By George R. Vincent, Co-founder Pinole Historical Society
The history of the Chinese in North America did not begin with the building of the transcontinental railroads; it began 100 years earlier.
Many sea captains in the late 1700s had Chinese servants, and they remained as house servants when their bosses settled ashore.
The largest influx of Chinese to this country was during the California Gold Rush. Chinese miners traveled usually as indentured servants to San Francisco and then to the gold fields. Their objective was to make their fortunes and return home.
However, many also came to stay, farming and fishing as they had in China. Large numbers were employed in low-paying manual labor work such as building railroads and Delta levies. As the railroad progressed, Chinese settlements grew along its route and remained there.
Although the Irish were the largest minority in California, the Chinese were more visible in numbers and dress and became the targets of discrimination and more restrictive laws and taxes. For example, the Foreign Miners’ Tax was enacted to supposedly end unfair job competition from the Chinese. Yet, the truth was the Anglo population would not work for lower wages, as did the Chinese. The racial component surfaced as the source of bigotry and conflict.

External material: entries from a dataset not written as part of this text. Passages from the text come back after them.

(** A node object.  The variants of the [ComputeNode] union differ by the
    fields they carry, and the sources test for them with [in]; a field that
    the object does not have is [None]. *)
Record ComputeNode : Type := {
  id : NodeID;
  type : NodeType;
  inputs : list NodeID;
  isTerminal : option bool;
  metadata : option NodeMetadata;
  table : option string;
  timeColumn : option string;
  columns : option (list Column);
  expression : option Expression;
  alias : option string;
  condition : option Condition;
  operator : option string;
  criteria : option (list Criterion);
  limit : option Z;
  joinType : option string;
  joinConditions : option (list JoinCondition)
}.

Definition mkNode (i : NodeID) (t : NodeType) (ins : list NodeID) : ComputeNode :=
  {| id := i; type := t; inputs := ins; isTerminal := None; metadata := None;
     table := None; timeColumn := None; columns := None; expression := None;
     alias := None; condition := None; operator := None; criteria := None;
     limit := None; joinType := None; joinConditions := None |}.

Definition set_inputs (ins : list NodeID) (n : ComputeNode) : ComputeNode :=
  {| id := id n; type := type n; inputs := ins; isTerminal := isTerminal n;
     metadata := metadata n; table := table n; timeColumn := timeColumn n;
     columns := columns n; expression := expression n; alias := alias n;
     condition := condition n; operator := operator n; criteria := criteria n;
     limit := limit n; joinType := joinType n;
     joinConditions := joinConditions n |}.

Definition set_isTerminal (b : bool) (n : ComputeNode) : ComputeNode :=
  {| id := id n; type := type n; inputs := inputs n; isTerminal := Some b;
     metadata := metadata n; table := table n; timeColumn := timeColumn n;
     columns := columns n; expression := expression n; alias := alias n;
     condition := condition n; operator := operator n; criteria := criteria n;
     limit := limit n; joinType := joinType n;
     joinConditions := joinConditions n |}.

Definition set_metadata (m : option NodeMetadata) (n : ComputeNode) : ComputeNode :=
  {| id := id n; type := type n; inputs := inputs n; isTerminal := isTerminal n;
     metadata := m; table := table n; timeColumn := timeColumn n;
     columns := columns n; expression := expression n; alias := alias n;
     condition := condition n; operator := operator n; criteria := criteria n;
     limit := limit n; joinType := joinType n;
     joinConditions := joinConditions n |}.

Definition set_columns (c : option (list Column)) (n : ComputeNode) : ComputeNode :=
  {| id := id n; type := type n; inputs := inputs n; isTerminal := isTerminal n;
     metadata := metadata n; table := table n; timeColumn := timeColumn n;
     columns := c; expression := expression n; alias := alias n;
     condition := condition n; operator := operator n; criteria := criteria n;
     limit := limit n; joinType := joinType n;
     joinConditions := joinConditions n |}.

Definition set_condition (c : option Condition) (n : ComputeNode) : ComputeNode :=
  {| id := id n; type := type n; inputs := inputs n; isTerminal := isTerminal n;
     metadata := metadata n; table := table n; timeColumn := timeColumn n;
     columns := columns n; expression := expression n; alias := alias n;
     condition := c; operator := operator n; criteria := criteria n;
     limit := limit n; joinType := joinType n;
     joinConditions := joinConditions n |}.

Definition set_criteria (c : option (list Criterion)) (n : ComputeNode) : ComputeNode :=
  {| id := id n; type := type n; inputs := inputs n; isTerminal := isTerminal n;
     metadata := metadata n; table := table n; timeColumn := timeColumn n;
     columns := columns n; expression := expression n; alias := alias n;
     condition := condition n; operator := operator n; criteria := c;
     limit := limit n; joinType := joinType n;
     joinConditions := joinConditions n |}.

Definition set_alias (a : option string) (n : ComputeNode) : ComputeNode :=
  {| id := id n; type := type n; inputs := inputs n; isTerminal := isTerminal n;
     metadata := metadata n; table := table n; timeColumn := timeColumn n;
     columns := columns n; expression := expression n; alias := a;
     condition := condition n; operator := operator n; criteria := criteria n;
     limit := limit n; joinType := joinType n;
     joinConditions := joinConditions n |}.

(** The [metadata?.field] reads of the sources. *)
Definition md_flag (f : NodeMetadata -> option bool) (n : ComputeNode) : bool :=
  match metadata n with
  | Some m => match f m with Some b => b | None => false end
  | None => false
  end.

(** [{ ...n.metadata, hasParameter: true }] *)
Definition spread_hasParameter (m : option NodeMetadata) : NodeMetadata :=
  let b := match m with Some b => b | None => no_metadata end in
  {| isGrouping := isGrouping b; isGrouped := isGrouped b;
     groupDimension := groupDimension b; offset := offset b;
     md_limit := md_limit b; isRequiredProjection := isRequiredProjection b;
     hasParameter := Some true; isParameter := isParameter b |}.

(** ** The graph ([class ComputeGraph]) *)

(** [this.nodes] is kept as the list of its values in insertion order; the
    key of a node is its [id], as [addNode] files it. *)
Definition lookup (i : NodeID) (ns : list ComputeNode) : option ComputeNode :=
  find (fun n => String.eqb (id n) i) ns.

Definition has (i : NodeID) (ns : list ComputeNode) : bool :=
  match lookup i ns with Some _ => true | None => false end.

(** Mutation of the node object filed under [i]. *)
Fixpoint update (i : NodeID) (f : ComputeNode -> ComputeNode)
         (ns : list ComputeNode) : list ComputeNode :=
  match ns with
  | [] => []
  | n :: r => if String.eqb (id n) i then f n :: r else n :: update i f r
  end.

(** [this.nodes[node.id] = node] *)
Fixpoint store (node : ComputeNode) (ns : list ComputeNode) : list ComputeNode :=
  match ns with
  | [] => [node]
  | m :: r => if String.eqb (id m) (id node) then node :: r else m :: store node r
  end.

(** [delete this.nodes[i]] *)
Definition delete (i : NodeID) (ns : list ComputeNode) : list ComputeNode :=
  filter (fun n => negb (String.eqb (id n) i)) ns.

(** [Object.keys(this.nodes)] *)
Definition keys (ns : list ComputeNode) : list NodeID := map id ns.

Definition addNode_nodes (node : ComputeNode) (ns : list ComputeNode)
  : list ComputeNode :=
  let ns1 := store node ns in
  let ns2 := fold_left (fun acc inputId => update inputId (set_isTerminal false) acc)
                       (inputs node) ns1 in
  update (id node) (set_isTerminal true) ns2.

(** The [forEach] of [removeNode], which runs while the node is still filed
    in [this.nodes]. *)
Definition isStillReferenced (inputId : NodeID) (ns : list ComputeNode) : bool :=
  existsb (fun n => JS.includes inputId (inputs n)) ns.

Definition adjust_step (acc : list ComputeNode) (inputId : NodeID) : list ComputeNode :=
  match lookup inputId acc with
  | Some _ => update inputId (set_isTerminal (negb (isStillReferenced inputId acc))) acc
  | None => acc
  end.

Definition removeNode_adjust (node : ComputeNode) (ns : list ComputeNode)
  : list ComputeNode :=
  fold_left adjust_step (inputs node) ns.

Definition removeNode_nodes (i : NodeID) (ns : list ComputeNode) : list ComputeNode :=
  match lookup i ns with
  | None => ns
  | Some node => delete i (removeNode_adjust node ns)
  end.

(** [findDependentNodes] *)
Definition findDependentNodes_nodes (nodeId : NodeID) (ns : list ComputeNode)
  : list ComputeNode :=
  filter (fun n => JS.includes nodeId (inputs n)) ns.

(** *** [getExecutionOrder] *)

Record VisitState : Type := {
  visited : list NodeID;
  processing : list NodeID;
  orderedNodes : list ComputeNode
}.

(** [Set.prototype.add] and [Set.prototype.delete] *)
Definition set_add (x : string) (s : list string) : list string :=
  if JS.includes x s then s else (s ++ [x])%list.

Definition set_delete (x : string) (s : list string) : list string :=
  filter (fun y => negb (String.eqb y x)) s.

In 1882, the Federal Chinese Exclusion Act was passed, forbidding Chinese immigration into the United States.
This and subsequent acts remained in effect until 1943, when they were repealed as a goodwill gesture to China, our ally in World War II.
By the time Pinole was incorporated in June 1903, its 695 residents were accustomed to door-to-door merchants. The Chinese, in particular, were a familiar sight among merchants of diverse ethnic backgrounds selling their wares from house to house.
One of the earliest peddlers was called Riley. He would come from San Francisco by train with fruits and vegetables in two baskets supported by a pole. Keeping his records on customer fence posts, Riley vended his wares between Pinole and Rodeo.
By the early 1920s, the Pinole waterfront had a small, but industrious, Chinese encampment. They leased the beach land from the Fernandez family.
Living in small houses on stilts above the bay, they dug clams from the shallow tidelands. The fresh clams were put into buckets hanging from poles, shouldered, and sold in the early morning to the local townsfolk.
There was also a Chinese bunkhouse on the Fernandez wharf. An itinerant Chinese merchant by the name of Sing Lee owned and operated a large boat from Pinole and the clam beds between Atlas (Giant) Powder and the Pinole waterfront. He gathered the clams in big fruit boxes to sell in the markets of Oakland and San Francisco.
Sing Lee would also sail to Red Rock in nearby Richmond, where he fished and sold his catch from doorstop to doorstop in Pinole, in competition with the Italians who sold herring from the bay. Many Chinese workers were also employed in dangerous jobs in Hercules at the California Powder Works. Accidental explosions took many lives. By providing clams and fish to Pinole’s citizens, the Chinese played a small, but important role in community life. Today, grocery shopping means the chore of a long, but necessary trip to the local supermarket. However, there was a time in Pinole when a knock on the front door meant the store had come to you.